Organised by the GAP2 project (an international EC funded research project), attendees, including fishers, fishers’ organisations, scientists, NGOs and Government representatives, took part in fisher-led discussions on the first steps towards developing a sustainable, regional and collaborative management plan.
Agreements between French and English delegations were wide-ranging (see below), but were particularly heart-felt when it came to the need for more science and a bottom-up approach, led by industry.
“We have heard from scientists in the UK and in France – they are frustrated due to lack of resources from Government departments. We in the industry have said “we’ve got the platforms, come out on our boats and gather the data – teach us to become gatherers of data”. Fishermen are willing to do that, but they need to be guided which takes time and resources…but it can happen, and I think it should happen, and I hope it does happen” Jim Portus, Chief Exec, South Western Fish Producer Organisation
What was agreed?
Mixed working groups were established, each with a focus on a different ‘topic’ in relation to the fishery – for example: management, science, marketing, communication – to develop consensus points, forming a framework for future collaboration:
It was agreed that:
– Improved data is vital to the long-term, sustainable future for the fishery. Currently stock and capacity data is poor, which would act as a barrier to developing a coherent regional management plan in the future.

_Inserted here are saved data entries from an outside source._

(** X17. A token issued for a username with a lifetime verifies to that
    username up to its expiry, issue time plus lifetime, and raises the
    caller's exception after it; a zero lifetime counts as none given, and
    the configured default applies. *)
Theorem access_token_lifetime (username : string) (ttl issued now : Z) (e : exn) :
  let expire :=
    issued + (if ttl =? 0 then minutes (ACCESS_TOKEN_EXPIRE_MINUTES settings) else ttl) in
  verify_token settings
    (create_access_token settings (<["sub" := JStr username]> ∅) (Some ttl) issued) e now =
    if expire <? now then Raise e else Ok (JStr username).
Proof.
  cbv zeta. unfold verify_token. rewrite create_access_token_payload.
  rewrite (decode_issued settings _ username) by issued_payload.
  destruct (_ <? now); [done|].
  now rewrite lookup_insert_ne, lookup_insert_eq.
Qed.

(** X18. The token [login] returns authenticates, until it expires, as the user
    who logged in, provided her username designates her row. *)
Theorem login_then_authenticate (form_username form_password : string) (issued now : Z)
    (db : Session) (user : User.t) (token : Token) :
  login_lookup form_username db = Some user ->
  first (filter (λ u, User.username u = User.username user) (users db)) = Some user ->
  login settings form_username form_password issued db = Ok token ->
  now <= issued + 60 * ACCESS_TOKEN_EXPIRE_MINUTES settings ->
  get_current_active_user (get_current_user settings (access_token token) now db) = Ok user.
Proof.
  intros Hlookup Hrow Hlogin Hnow. rewrite login_unfold, Hlookup in Hlogin.
  destruct (negb _); [discriminate|].
  destruct (User.is_active user =? 0) eqn:Hactive; [discriminate|].
  injection Hlogin as <-. cbn [access_token].
  unfold get_current_user, verify_token.
  rewrite (decode_issued settings _ (User.username user)) by issued_payload.
  destruct (_ <? now) eqn:Hexp; [lia|].
  rewrite lookup_insert_ne, lookup_insert_eq by done.
  assert (Hfilter : filter (λ u, JStr (User.username u) = JStr (User.username user)) (users db)
                    = filter (λ u, User.username u = User.username user) (users db)).
  { apply list_filter_iff. intros u. split; [now intros [= ->] | now intros ->]. }
  rewrite Hfilter, Hrow. unfold get_current_active_user. now rewrite Hactive.
Qed.

End guard_facts.

Lemma login_then_authenticate_witness :
  exists token,
    @login ref_jose ref_pwd_context default_settings "ann@example.com" "secret1" 1000 ann_db
      = Ok token /\
    get_current_active_user
      (@get_current_user ref_jose default_settings (access_token token) 2800 ann_db)
      = Ok (User.mk 1 "ann@example.com" "ann" "ssecret1" (Some "Ann Lee") 1 100).
Proof.
  eexists. split; [vm_compute; reflexivity|].
  apply (@login_then_authenticate ref_jose ref_pwd_context default_settings
           "ann@example.com" "secret1" 1000 2800 ann_db);
    [vm_compute; reflexivity | vm_compute; reflexivity | vm_compute; reflexivity
    | vm_compute; discriminate].
Defined.

(** ** The schema's constraints and the handlers *)

Lemma ledger_db_rows :
  users ledger_db = [ann_row; bob_row] /\
  Expense.id <$> expenses ledger_db = [1; 2; 3] /\
  Expense.user_id <$> expenses ledger_db = [1; 2; 1].
Proof. repeat split; vm_compute; reflexivity. Qed.

Lemma ledger_db_constraints : constraints ledger_db.
Proof. apply (bool_decide_unpack _). vm_compute. exact I. Qed.

Section lists.
Context {A B : Type}.

(** In a table where column [g] is unique, two rows with the same [g] are
    the same row. *)
Lemma NoDup_fmap_eq (g : A -> B) (l : list A) (x y : A) :
  NoDup (g <$> l) -> x ∈ l -> y ∈ l -> g x = g y -> x = y.
Proof.
  induction l as [|a l IH]; [by intros _ ?%elem_of_nil|].
  rewrite fmap_cons, NoDup_cons, !elem_of_cons.
  intros [Ha Hl] [->|Hx] [->|Hy] Hg; [done | | | by apply IH].
  - destruct Ha. rewrite Hg. now apply list_elem_of_fmap_2.
  - destruct Ha. rewrite <- Hg. now apply list_elem_of_fmap_2.
Qed.

Lemma NoDup_fmap_filter (g : A -> B) (P : A -> Prop) `{forall x, Decision (P x)}
    (l : list A) :
  NoDup (g <$> l) -> NoDup (g <$> filter P l).
Proof.
  induction l as [|a l IH]; [done|].
  rewrite fmap_cons, NoDup_cons, filter_cons. intros [Ha Hl].
  destruct (decide (P a)); [|by apply IH].
  rewrite fmap_cons, NoDup_cons. split; [|by apply IH].
  intros (y & Hy & Hin)%list_elem_of_fmap.
  apply list_elem_of_filter in Hin as [_ Hin].
  apply Ha. rewrite Hy. now apply list_elem_of_fmap_2.
Qed.

Lemma Forall_filter_keep (Q P : A -> Prop) `{forall x, Decision (P x)} (l : list A) :
  Forall Q l -> Forall Q (filter P l).
Proof.
  rewrite !Forall_forall. intros HQ x Hx.
  apply list_elem_of_filter in Hx as [_ Hx]. now apply HQ.
Qed.

(** Rewriting the row of key [k]: a unique column stays unique when the new
    row's value is held by no other row. *)
Lemma NoDup_fmap_replace (key : A -> Z) (g : A -> B) (k : Z) (new : A) (l : list A) :
  NoDup (key <$> l) -> NoDup (g <$> l) ->
  (forall y, y ∈ l -> key y <> k -> g y <> g new) ->
  NoDup (g <$> ((λ row, if decide (key row = k) then new else row) <$> l)).
Proof.
  induction l as [|a l IH]; [done|].
  rewrite !fmap_cons, !NoDup_cons. intros [Hka Hkl] [Hga Hgl] Hnew.
  split; [|apply IH; [done | done | intros y Hy; apply Hnew; by right]].
  intros (z' & Hz' & (z & -> & Hz)%list_elem_of_fmap)%list_elem_of_fmap.
  destruct (decide (key a = k)) as [Hak|Hak], (decide (key z = k)) as [Hzk|Hzk].
  - apply Hka. rewrite Hak, <- Hzk. now apply list_elem_of_fmap_2.
  - apply (Hnew z); [by right | done | done].
  - apply (Hnew a); [by left | done | done].
  - apply Hga. rewrite Hz'. now apply list_elem_of_fmap_2.
Qed.

End lists.

Lemma commit_user_ids (user : User.t) (db : Session) :
  User.id <$> users (commit_user user db) = User.id <$> users db.
Proof.
  unfold commit_user. cbn [users]. rewrite <- list_fmap_compose.
  apply list_fmap_ext. intros i row _. cbn. now destruct (decide _).
Qed.

Section registry_constraints.
Context {pwd_context : CryptContext}.

(** X1. [register] keeps the constraints of the schema: whether it refuses
    or stores the new user, ids, emails and usernames stay unique and every
    expense keeps an owner.  Its two explicit checks are what makes the
    insert respect [unique=True]. *)
Theorem register_keeps_constraints (user_data : UserCreate.t) (salt : string) (now : Z)
    (db : Session) :
  constraints db -> constraints (register user_data salt now db).2.
Proof.
  intros [(Hids & Hemails & Hnames & Hbelow) (Heids & Hebelow & Howners)].
  unfold register.
  destruct (first (filter (λ u, User.email u = _) (users db))) eqn:Hemail;
    [by repeat split|].
  destruct (first (filter (λ u, User.username u = _) (users db))) eqn:Hname;
    [by repeat split|].
  rewrite first_filter_None in Hemail. rewrite first_filter_None in Hname.
  cbn [add_user snd users expenses next_user_id next_expense_id].
  repeat split; cbn [users expenses next_user_id next_expense_id];
    rewrite ?fmap_app; try done.
  - apply NoDup_app. split; [done|]. split; [|apply NoDup_singleton].
    intros i (u & -> & Hu)%list_elem_of_fmap Heq%list_elem_of_singleton.
    rewrite Forall_forall in Hbelow. apply Hbelow in Hu. cbn in Heq. lia.
  - apply NoDup_app. split; [done|]. split; [|apply NoDup_singleton].
    intros e (u & -> & Hu)%list_elem_of_fmap Heq%list_elem_of_singleton.
    now apply (Hemail u Hu).
  - apply NoDup_app. split; [done|]. split; [|apply NoDup_singleton].
    intros n (u & -> & Hu)%list_elem_of_fmap Heq%list_elem_of_singleton.
    now apply (Hname u Hu).
  - apply Forall_app. split.
    + eapply Forall_impl; [exact Hbelow|]. cbn. intros. lia.
    + repeat constructor. cbn. lia.
  - eapply Forall_impl; [exact Howners|]. cbn. intros e He.
    apply elem_of_app. now left.
Qed.

End registry_constraints.

Lemma register_keeps_constraints_witness :
  constraints (@register ref_pwd_context
                 (UserCreate.mk "cy@example.com" "cy" None "secret3") "u" 4000 ledger_db).2 /\
  length (users (@register ref_pwd_context
                   (UserCreate.mk "cy@example.com" "cy" None "secret3") "u" 4000
                   ledger_db).2) = 3%nat.
Proof.
  split; [|vm_compute; reflexivity].
  apply (@register_keeps_constraints ref_pwd_context). exact ledger_db_constraints.
Defined.

Section profile_constraints.
Context {pwd_context : CryptContext}.

(** A uniqueness check that passed: no other row holds the value that
    [update_profile] is about to store in the column. *)
Lemma not_taken_fresh (new : option string) (column : User.t -> string)
    (current_user : User.t) (db : Session) :
  taken_by_other new (column current_user) column db = false ->
  NoDup (column <$> users db) -> current_user ∈ users db ->
  forall y, y ∈ users db -> y <> current_user ->
    column y <> match new with
                | Some x => if truthy_str x then x else column current_user
                | None => column current_user
                end.
Proof.
  intros Hfree Hunique Hcur y Hy Hne.
  assert (Hown : column y <> column current_user)
    by (intros Heq; apply Hne; by apply (NoDup_fmap_eq column (users db))).
  destruct new as [x|]; [|done].
  destruct (truthy_str x) eqn:Htruthy; [|done].
  destruct (decide (x = column current_user)) as [->|Hx]; [done|].
  intros Heq.
  assert (Htaken : taken_by_other (Some x) (column current_user) column db = true).
  { apply taken_by_other_true. exists x. apply truthy_str_true in Htruthy. eauto 10. }
  congruence.
Qed.

(** X2. [update_profile] keeps the constraints of the schema when the caller
    is a row of the table: after a refusal nothing changed, and after a
    success ids, emails and usernames are still unique — the two checks
    against the other users are enough for the UPDATE to respect
    [unique=True] — and every expense still has its owner. *)
Theorem update_profile_keeps_constraints (user_update : UserUpdate.t)
    (current_user : User.t) (salt : string) (db : Session) :
  constraints db -> current_user ∈ users db ->
  constraints (update_profile user_update current_user salt db).2.
Proof.
  intros [(Hids & Hemails & Hnames & Hbelow) (Heids & Hebelow & Howners)] Hcur.
  unfold update_profile.
  destruct (taken_by_other (UserUpdate.email _) _ _ _) eqn:Hemail; [by repeat split|].
  destruct (taken_by_other (UserUpdate.username _) _ _ _) eqn:Hname; [by repeat split|].
  cbn [snd].
  set (updated := update_profile_fields user_update current_user salt).
  assert (Hother : forall y, y ∈ users db -> User.id y <> User.id current_user ->
            y <> current_user) by (intros y _ Hid ->; done).
  repeat split; cbn [expenses next_user_id next_expense_id]; try done.
  - now rewrite commit_user_ids.
  - apply (NoDup_fmap_replace User.id User.email); [done | done |].
    intros y Hy Hid. apply (not_taken_fresh _ User.email current_user db); auto.
  - apply (NoDup_fmap_replace User.id User.username); [done | done |].
    intros y Hy Hid. apply (not_taken_fresh _ User.username current_user db); auto.
  - unfold commit_user. cbn [users]. apply Forall_fmap.
    eapply Forall_impl; [exact Hbelow|]. cbn. intros row Hrow.
    destruct (decide _) as [Heq|]; [|done].
    rewrite Forall_forall in Hbelow. apply (Hbelow current_user Hcur).
  - now rewrite commit_user_ids.
Qed.

End profile_constraints.

Lemma update_profile_keeps_constraints_witness :
  constraints
    (@update_profile ref_pwd_context
       (UserUpdate.mk (Some "bob@work.example") (Some "robert") None None)
       bob_row "v" ledger_db).2 /\
  (@update_profile ref_pwd_context
     (UserUpdate.mk (Some "ann@example.com") None None None) bob_row "v" ledger_db).1
    = Raise (HTTPException 400 "Email already in use").
Proof.
  split; [|vm_compute; reflexivity].
  apply (@update_profile_keeps_constraints ref_pwd_context);
    [exact ledger_db_constraints | vm_compute; right; left].
Defined.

– Fishers would welcome the opportunity to support scientific studies directed towards a full scallop stock assessment. Greater resources should be directed towards this kind of participatory scientific research.
– A full capacity assessment of scallop boats operating in the Channel should be undertaken.
– Particular attention should be paid to ICES area VIId, including the harmonisation of technical measures. This will require further discussion to reach consensus.
– All measures must be driven, bottom-up, by industry. Whilst this is already broadly the case in France, in the UK greater emphasis should be placed on fishers’ potential contribution to management planning and decisions.
– The establishment of a dedicated working group, with a specific focus on the Channel scallop fishery, would be beneficial to moving forward with agreed suggestions – potentially facilitated through the NWWAC’s current Channel working group.
“The event has been extremely successful in facilitating discussions between Member States…GAP2 has provided a much needed forum to address the challenges within this very important fishery. We look forward to continued engagement with participants, to implement measures to improve sustainability going forward” Giles Bartlett, Marine Projects Manager, WWF
The meeting took place at the heart of the UK scallop industry, in Brixham, Devon. Events began with a reception for all delegates on the evening of Monday 14th April, followed by two days of talks, presentations and excursions across the 15th and 16th April.
Incorporating field trips to local scallop dredging boats, the Brixham harbour and Brixham fish market, the event offered a flavour of the local community, as well as a range of opportunities for both formal and informal discussions.